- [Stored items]

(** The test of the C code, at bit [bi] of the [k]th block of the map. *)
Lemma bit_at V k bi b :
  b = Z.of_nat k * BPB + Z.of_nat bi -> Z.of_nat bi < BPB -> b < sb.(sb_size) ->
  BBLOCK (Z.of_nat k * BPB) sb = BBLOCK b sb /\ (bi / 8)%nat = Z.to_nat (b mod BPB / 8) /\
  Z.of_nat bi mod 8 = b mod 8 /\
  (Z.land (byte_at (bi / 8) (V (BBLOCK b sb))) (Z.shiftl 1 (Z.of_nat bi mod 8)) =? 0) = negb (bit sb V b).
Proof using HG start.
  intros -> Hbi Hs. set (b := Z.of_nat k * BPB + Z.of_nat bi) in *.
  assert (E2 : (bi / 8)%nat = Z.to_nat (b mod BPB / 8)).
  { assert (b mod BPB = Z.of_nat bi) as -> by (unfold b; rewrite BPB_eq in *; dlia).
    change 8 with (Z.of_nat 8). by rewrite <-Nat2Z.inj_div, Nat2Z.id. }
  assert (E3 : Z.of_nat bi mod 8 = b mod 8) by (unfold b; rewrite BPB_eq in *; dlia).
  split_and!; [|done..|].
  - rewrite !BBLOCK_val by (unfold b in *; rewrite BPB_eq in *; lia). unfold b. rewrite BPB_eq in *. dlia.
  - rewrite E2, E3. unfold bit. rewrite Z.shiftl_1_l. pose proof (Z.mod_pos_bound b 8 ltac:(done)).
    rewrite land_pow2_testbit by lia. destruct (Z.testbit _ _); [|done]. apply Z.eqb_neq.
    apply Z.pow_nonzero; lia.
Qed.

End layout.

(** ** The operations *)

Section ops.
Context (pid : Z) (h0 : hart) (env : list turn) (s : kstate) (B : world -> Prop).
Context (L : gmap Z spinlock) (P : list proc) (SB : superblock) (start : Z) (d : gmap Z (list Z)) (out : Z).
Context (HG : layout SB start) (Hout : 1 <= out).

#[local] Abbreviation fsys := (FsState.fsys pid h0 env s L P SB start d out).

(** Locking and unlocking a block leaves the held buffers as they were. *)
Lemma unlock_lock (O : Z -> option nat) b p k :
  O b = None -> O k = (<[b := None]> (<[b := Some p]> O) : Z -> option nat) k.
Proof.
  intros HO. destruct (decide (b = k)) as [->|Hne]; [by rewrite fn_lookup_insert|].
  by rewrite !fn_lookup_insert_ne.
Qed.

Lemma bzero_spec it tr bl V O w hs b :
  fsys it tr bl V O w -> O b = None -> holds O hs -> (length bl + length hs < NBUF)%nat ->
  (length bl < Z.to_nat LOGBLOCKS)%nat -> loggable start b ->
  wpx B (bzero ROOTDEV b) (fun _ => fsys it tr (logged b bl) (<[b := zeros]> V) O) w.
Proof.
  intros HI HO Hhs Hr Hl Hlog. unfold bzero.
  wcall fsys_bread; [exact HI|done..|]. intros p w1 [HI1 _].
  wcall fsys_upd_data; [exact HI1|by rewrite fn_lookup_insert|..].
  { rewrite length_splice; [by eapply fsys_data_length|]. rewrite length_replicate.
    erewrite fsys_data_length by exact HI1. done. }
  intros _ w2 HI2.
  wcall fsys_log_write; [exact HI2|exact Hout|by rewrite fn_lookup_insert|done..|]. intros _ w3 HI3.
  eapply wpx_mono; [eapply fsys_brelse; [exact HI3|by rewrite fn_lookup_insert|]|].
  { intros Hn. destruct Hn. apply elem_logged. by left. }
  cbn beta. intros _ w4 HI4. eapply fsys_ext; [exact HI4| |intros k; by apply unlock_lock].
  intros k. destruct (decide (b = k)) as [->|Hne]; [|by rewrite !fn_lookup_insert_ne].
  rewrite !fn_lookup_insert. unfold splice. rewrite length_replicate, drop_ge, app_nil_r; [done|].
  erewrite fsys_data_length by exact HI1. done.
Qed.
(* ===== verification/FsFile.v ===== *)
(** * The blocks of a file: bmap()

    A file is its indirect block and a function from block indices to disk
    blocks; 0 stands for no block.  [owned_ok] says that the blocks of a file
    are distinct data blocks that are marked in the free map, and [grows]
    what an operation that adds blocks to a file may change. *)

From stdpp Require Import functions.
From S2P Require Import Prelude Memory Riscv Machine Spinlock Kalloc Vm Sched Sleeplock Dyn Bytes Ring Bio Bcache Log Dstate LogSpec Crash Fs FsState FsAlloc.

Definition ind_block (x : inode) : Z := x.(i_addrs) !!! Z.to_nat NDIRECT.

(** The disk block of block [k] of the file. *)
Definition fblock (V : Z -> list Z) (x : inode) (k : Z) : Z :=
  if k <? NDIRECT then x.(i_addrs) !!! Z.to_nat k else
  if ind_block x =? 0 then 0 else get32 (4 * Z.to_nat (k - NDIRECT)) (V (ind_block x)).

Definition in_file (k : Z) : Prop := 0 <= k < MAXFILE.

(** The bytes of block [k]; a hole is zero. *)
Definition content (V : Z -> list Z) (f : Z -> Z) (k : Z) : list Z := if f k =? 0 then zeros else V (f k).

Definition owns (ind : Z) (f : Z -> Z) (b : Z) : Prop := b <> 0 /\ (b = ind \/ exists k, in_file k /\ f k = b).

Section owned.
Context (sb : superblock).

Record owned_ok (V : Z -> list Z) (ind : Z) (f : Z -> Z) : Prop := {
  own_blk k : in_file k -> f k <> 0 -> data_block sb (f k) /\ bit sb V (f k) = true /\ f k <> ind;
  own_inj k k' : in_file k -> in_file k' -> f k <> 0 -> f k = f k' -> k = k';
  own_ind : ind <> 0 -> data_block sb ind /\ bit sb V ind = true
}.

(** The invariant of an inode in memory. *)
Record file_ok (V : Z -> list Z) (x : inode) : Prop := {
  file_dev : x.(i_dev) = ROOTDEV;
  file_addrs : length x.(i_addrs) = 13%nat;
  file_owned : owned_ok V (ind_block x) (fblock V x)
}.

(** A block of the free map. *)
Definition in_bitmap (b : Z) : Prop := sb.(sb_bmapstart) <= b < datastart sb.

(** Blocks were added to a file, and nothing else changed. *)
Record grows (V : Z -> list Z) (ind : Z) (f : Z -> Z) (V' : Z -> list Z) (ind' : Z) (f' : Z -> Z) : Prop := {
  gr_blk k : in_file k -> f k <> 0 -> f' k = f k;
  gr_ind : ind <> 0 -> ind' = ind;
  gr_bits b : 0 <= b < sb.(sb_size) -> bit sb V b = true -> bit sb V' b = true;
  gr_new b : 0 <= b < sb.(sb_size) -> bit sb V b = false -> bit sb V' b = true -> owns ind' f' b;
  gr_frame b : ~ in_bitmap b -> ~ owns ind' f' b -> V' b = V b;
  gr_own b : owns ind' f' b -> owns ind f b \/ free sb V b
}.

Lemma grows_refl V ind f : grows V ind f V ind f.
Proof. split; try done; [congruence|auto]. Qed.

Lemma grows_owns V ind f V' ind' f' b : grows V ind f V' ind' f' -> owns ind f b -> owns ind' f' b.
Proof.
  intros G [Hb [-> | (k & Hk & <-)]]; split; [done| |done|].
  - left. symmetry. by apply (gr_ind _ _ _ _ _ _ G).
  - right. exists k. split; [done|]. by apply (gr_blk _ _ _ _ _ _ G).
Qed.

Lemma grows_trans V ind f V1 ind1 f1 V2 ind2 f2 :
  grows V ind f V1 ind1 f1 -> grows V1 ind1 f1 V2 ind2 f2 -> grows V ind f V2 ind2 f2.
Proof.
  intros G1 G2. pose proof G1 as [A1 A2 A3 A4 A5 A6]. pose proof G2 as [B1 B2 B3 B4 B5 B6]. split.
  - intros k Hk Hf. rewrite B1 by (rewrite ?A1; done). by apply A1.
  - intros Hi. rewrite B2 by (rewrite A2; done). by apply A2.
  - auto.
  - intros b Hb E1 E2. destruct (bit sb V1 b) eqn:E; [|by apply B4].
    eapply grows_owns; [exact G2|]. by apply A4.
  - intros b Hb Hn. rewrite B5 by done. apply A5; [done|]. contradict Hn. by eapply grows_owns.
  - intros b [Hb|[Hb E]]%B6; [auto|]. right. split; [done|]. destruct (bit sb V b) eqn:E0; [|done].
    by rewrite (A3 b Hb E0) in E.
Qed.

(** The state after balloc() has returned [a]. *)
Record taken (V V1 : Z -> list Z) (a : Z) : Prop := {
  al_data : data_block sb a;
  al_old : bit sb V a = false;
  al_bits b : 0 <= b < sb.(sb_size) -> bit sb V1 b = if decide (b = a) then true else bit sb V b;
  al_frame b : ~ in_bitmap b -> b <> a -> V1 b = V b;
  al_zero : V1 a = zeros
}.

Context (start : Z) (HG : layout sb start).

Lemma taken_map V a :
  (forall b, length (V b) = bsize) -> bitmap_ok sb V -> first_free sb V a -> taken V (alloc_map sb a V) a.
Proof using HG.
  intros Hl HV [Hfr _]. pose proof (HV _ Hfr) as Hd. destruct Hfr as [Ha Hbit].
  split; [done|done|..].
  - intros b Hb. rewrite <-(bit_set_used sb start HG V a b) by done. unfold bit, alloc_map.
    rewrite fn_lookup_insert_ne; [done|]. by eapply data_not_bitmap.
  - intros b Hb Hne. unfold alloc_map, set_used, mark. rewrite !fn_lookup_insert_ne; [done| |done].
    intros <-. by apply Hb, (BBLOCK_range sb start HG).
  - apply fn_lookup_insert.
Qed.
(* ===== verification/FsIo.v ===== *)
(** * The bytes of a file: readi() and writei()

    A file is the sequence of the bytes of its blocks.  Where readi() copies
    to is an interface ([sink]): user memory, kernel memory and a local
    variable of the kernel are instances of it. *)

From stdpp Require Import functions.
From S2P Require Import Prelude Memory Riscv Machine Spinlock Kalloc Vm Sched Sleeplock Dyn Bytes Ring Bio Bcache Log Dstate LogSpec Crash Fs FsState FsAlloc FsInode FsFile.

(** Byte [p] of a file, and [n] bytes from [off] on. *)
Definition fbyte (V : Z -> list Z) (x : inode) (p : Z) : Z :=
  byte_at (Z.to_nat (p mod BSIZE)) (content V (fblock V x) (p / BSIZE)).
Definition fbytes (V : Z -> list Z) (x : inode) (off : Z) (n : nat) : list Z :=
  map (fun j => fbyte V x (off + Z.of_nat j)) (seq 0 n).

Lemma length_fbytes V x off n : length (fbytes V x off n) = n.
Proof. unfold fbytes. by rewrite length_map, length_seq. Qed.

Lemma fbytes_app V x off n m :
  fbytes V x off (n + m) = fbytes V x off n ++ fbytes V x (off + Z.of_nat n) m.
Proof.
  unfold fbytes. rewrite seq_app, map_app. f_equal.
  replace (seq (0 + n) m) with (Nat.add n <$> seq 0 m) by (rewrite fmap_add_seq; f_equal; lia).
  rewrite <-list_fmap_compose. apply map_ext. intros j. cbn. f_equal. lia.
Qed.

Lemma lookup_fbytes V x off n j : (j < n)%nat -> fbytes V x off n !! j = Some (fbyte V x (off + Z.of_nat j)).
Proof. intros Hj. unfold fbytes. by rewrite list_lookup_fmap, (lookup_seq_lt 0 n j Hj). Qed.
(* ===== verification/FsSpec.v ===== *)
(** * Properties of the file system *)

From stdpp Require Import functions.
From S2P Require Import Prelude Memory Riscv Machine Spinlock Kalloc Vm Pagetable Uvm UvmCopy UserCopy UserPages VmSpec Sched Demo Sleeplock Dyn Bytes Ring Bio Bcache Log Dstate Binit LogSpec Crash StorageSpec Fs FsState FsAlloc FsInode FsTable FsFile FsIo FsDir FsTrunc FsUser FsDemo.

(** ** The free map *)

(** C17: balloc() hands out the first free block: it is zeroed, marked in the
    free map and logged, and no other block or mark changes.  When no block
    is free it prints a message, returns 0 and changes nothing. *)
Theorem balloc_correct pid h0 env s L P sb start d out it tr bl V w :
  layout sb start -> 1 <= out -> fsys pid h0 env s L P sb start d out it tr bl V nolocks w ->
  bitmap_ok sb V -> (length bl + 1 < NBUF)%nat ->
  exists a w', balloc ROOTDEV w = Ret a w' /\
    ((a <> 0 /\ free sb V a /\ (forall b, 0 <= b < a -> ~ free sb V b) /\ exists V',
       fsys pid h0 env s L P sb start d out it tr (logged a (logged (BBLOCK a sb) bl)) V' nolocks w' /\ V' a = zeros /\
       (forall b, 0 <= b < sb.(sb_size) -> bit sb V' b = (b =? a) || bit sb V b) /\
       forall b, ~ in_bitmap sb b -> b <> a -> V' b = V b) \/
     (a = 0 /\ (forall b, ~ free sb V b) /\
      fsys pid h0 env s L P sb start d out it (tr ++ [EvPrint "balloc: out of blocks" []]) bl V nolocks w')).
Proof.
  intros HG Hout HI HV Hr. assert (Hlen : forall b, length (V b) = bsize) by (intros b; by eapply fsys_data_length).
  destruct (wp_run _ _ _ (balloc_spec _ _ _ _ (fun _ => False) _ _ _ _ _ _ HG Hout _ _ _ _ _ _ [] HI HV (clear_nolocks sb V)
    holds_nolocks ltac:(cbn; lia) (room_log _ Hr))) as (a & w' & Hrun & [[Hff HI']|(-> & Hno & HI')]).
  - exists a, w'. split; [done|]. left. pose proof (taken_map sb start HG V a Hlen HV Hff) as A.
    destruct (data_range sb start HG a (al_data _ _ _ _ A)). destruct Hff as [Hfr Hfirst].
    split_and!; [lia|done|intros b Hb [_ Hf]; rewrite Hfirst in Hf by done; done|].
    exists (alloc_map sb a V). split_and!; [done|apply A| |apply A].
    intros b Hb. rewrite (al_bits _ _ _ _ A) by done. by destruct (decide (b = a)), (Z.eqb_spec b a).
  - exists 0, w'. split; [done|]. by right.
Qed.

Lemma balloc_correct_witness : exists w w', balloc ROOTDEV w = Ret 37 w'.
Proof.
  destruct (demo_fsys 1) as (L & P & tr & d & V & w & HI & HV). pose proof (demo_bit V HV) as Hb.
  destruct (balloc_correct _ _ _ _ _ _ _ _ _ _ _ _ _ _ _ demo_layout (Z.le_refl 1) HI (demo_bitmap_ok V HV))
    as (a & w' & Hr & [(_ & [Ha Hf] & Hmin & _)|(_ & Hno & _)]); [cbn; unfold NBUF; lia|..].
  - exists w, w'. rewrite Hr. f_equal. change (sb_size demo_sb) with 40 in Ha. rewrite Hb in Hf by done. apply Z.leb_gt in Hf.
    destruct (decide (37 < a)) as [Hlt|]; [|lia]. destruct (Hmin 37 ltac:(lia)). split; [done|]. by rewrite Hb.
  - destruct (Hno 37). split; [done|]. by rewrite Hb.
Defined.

- [What to produce] In the data above, find the line that contains "Proof. unfold fbytes." and the line that contains "replace (seq (0". Repeat exactly those lines and every line between them, and only those.

- [Exercise output]
Proof. unfold fbytes. by rewrite length_map, length_seq. Qed.

Lemma fbytes_app V x off n m :
  fbytes V x off (n + m) = fbytes V x off n ++ fbytes V x (off + Z.of_nat n) m.
Proof.
  unfold fbytes. rewrite seq_app, map_app. f_equal.
  replace (seq (0 + n) m) with (Nat.add n <$> seq 0 m) by (rewrite fmap_add_seq; f_equal; lia).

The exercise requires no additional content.